▶ [Work order]
For the listing below, print exactly the lines from the line with "negative, the cell" to the line with "apply in_prod_iff. rewrite", both included, and nothing beyond them.

▶ [Provided records]
Lemma constGrid_zero_scale rows cols v :
  constGrid rows cols 0%Qc = scaleGrid v (constGrid rows cols 0%Qc).
Proof.
  apply (grid_ext rows cols);
    [apply shape_constGrid|apply shape_scaleGrid, shape_constGrid|].
  intros r c Hin. rewrite getd_scaleGrid, getd_constGrid by done. ring.
Qed.

Lemma put2_zero_scale rows cols r c v :
  inside rows cols r c →
  put2 (constGrid rows cols 0%Qc) r c v
  = scaleGrid v (put2 (constGrid rows cols 0%Qc) r c 1%Qc).
Proof.
  intros Hin. apply (grid_ext rows cols).
  - apply shape_put2, shape_constGrid.
  - apply shape_scaleGrid, shape_put2, shape_constGrid.
  - intros r' c' Hin'. rewrite getd_scaleGrid.
    destruct (decide ((r, c) = (r', c'))) as [[= <- <-]|Hne].
    + rewrite !(getd_put2_eq rows cols) by (done || apply shape_constGrid). ring.
    + rewrite !getd_put2_ne, getd_constGrid by done. ring.
Qed.

Lemma Qc_ltb_true x y : Qc_ltb x y = true → (x < y)%Qc.
Proof. unfold Qc_ltb, Qclt, Qlt. apply Z.ltb_lt. Qed.

(** For each of the 56 interior faces: the cell on the left of the face ends
    negative, the cell on its right positive. *)
Lemma unitResponse_signs r c :
  0 ≤ r < 8 → 0 < c < 8 →
  (getd (unitResponse r c) r (c - 1) < 0)%Qc ∧
  (0 < getd (unitResponse r c) r c)%Qc.
Proof.
  intros Hr Hc.
  assert (Hall : forallb (λ rc,
            Qc_ltb (getd (unitResponse rc.1 rc.2) rc.1 (rc.2 - 1)) 0%Qc
            && Qc_ltb 0%Qc (getd (unitResponse rc.1 rc.2) rc.1 rc.2))
            (list_prod (seqZ 0 8) (seqZ 1 7)) = true) by (by vm_compute).
  assert (Hin : In (r, c) (list_prod (seqZ 0 8) (seqZ 1 7))).
  { apply in_prod_iff. rewrite <- !list_elem_of_In, !elem_of_seqZ. lia. }
  rewrite forallb_forall in Hall. specialize (Hall (r, c) Hin).
  cbn [fst snd] in Hall. apply andb_true_iff in Hall as [H1 H2].
  split; by apply Qc_ltb_true.
Qed.

(** C7, as the code has it.  From the all-zero state with one interior
    horizontal face velocity [hVel[r][c] = v], [v > 0] and at most
    [moderate], one call of [SolvePressureRedBlack] leaves a negative
    pressure in the cell [(r, c - 1)] on the left of the face and a positive
    one in the cell [(r, c)] on its right. *)
Theorem single_face_divergence_response cv ha va (h : heap) r c (v : Qc) :
  shaped (solverShapes cv ha va) h →
  0 ≤ r < gridSize → 0 < c < gridSize → (0 < v)%Qc → (v ≤ moderate)%Qc →
  h cv = constGrid 8 8 0%Qc →
  h ha = put2 (constGrid 8 9 0%Qc) r c v →
  h va = constGrid 9 8 0%Qc →
  ∃ h' : heap,
    SolvePressureRedBlack cv ha va h = Some (tt, h') ∧
    (getd (h' cv) r (c - 1) < 0)%Qc ∧ (0 < getd (h' cv) r c)%Qc.
Proof.
  unfold gridSize. intros Hsh Hr Hc Hv _ HP HH HV.
  destruct (SolvePressureRedBlack_run cv ha va h Hsh) as (h' & Hrun & _ & _ & Hval).
  exists h'. split; [done|].
  rewrite Hval, HP, HH, HV.
  rewrite (constGrid_zero_scale 8 8 v), (constGrid_zero_scale 9 8 v),
    (put2_zero_scale 8 9 r c v) by (unfold inside; lia).
  rewrite redBlackSweep_scale, !getd_scaleGrid.
  destruct (unitResponse_signs r c Hr Hc) as [Hneg Hpos].
  unfold unitResponse in Hneg, Hpos. split.
  - pose proof (proj1 (Qcmult_lt_mono_pos_l _ _ v Hv) Hneg) as Hlt.
    by rewrite (Qcmult_0_r v) in Hlt.
  - pose proof (proj1 (Qcmult_lt_mono_pos_l _ _ v Hv) Hpos) as Hlt.
    by rewrite (Qcmult_0_r v) in Hlt.
Qed.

▶ [Result]
    negative, the cell on its right positive. *)
Lemma unitResponse_signs r c :
  0 ≤ r < 8 → 0 < c < 8 →
  (getd (unitResponse r c) r (c - 1) < 0)%Qc ∧
  (0 < getd (unitResponse r c) r c)%Qc.
Proof.
  intros Hr Hc.
  assert (Hall : forallb (λ rc,
            Qc_ltb (getd (unitResponse rc.1 rc.2) rc.1 (rc.2 - 1)) 0%Qc
            && Qc_ltb 0%Qc (getd (unitResponse rc.1 rc.2) rc.1 rc.2))
            (list_prod (seqZ 0 8) (seqZ 1 7)) = true) by (by vm_compute).
  assert (Hin : In (r, c) (list_prod (seqZ 0 8) (seqZ 1 7))).
  { apply in_prod_iff. rewrite <- !list_elem_of_In, !elem_of_seqZ. lia. }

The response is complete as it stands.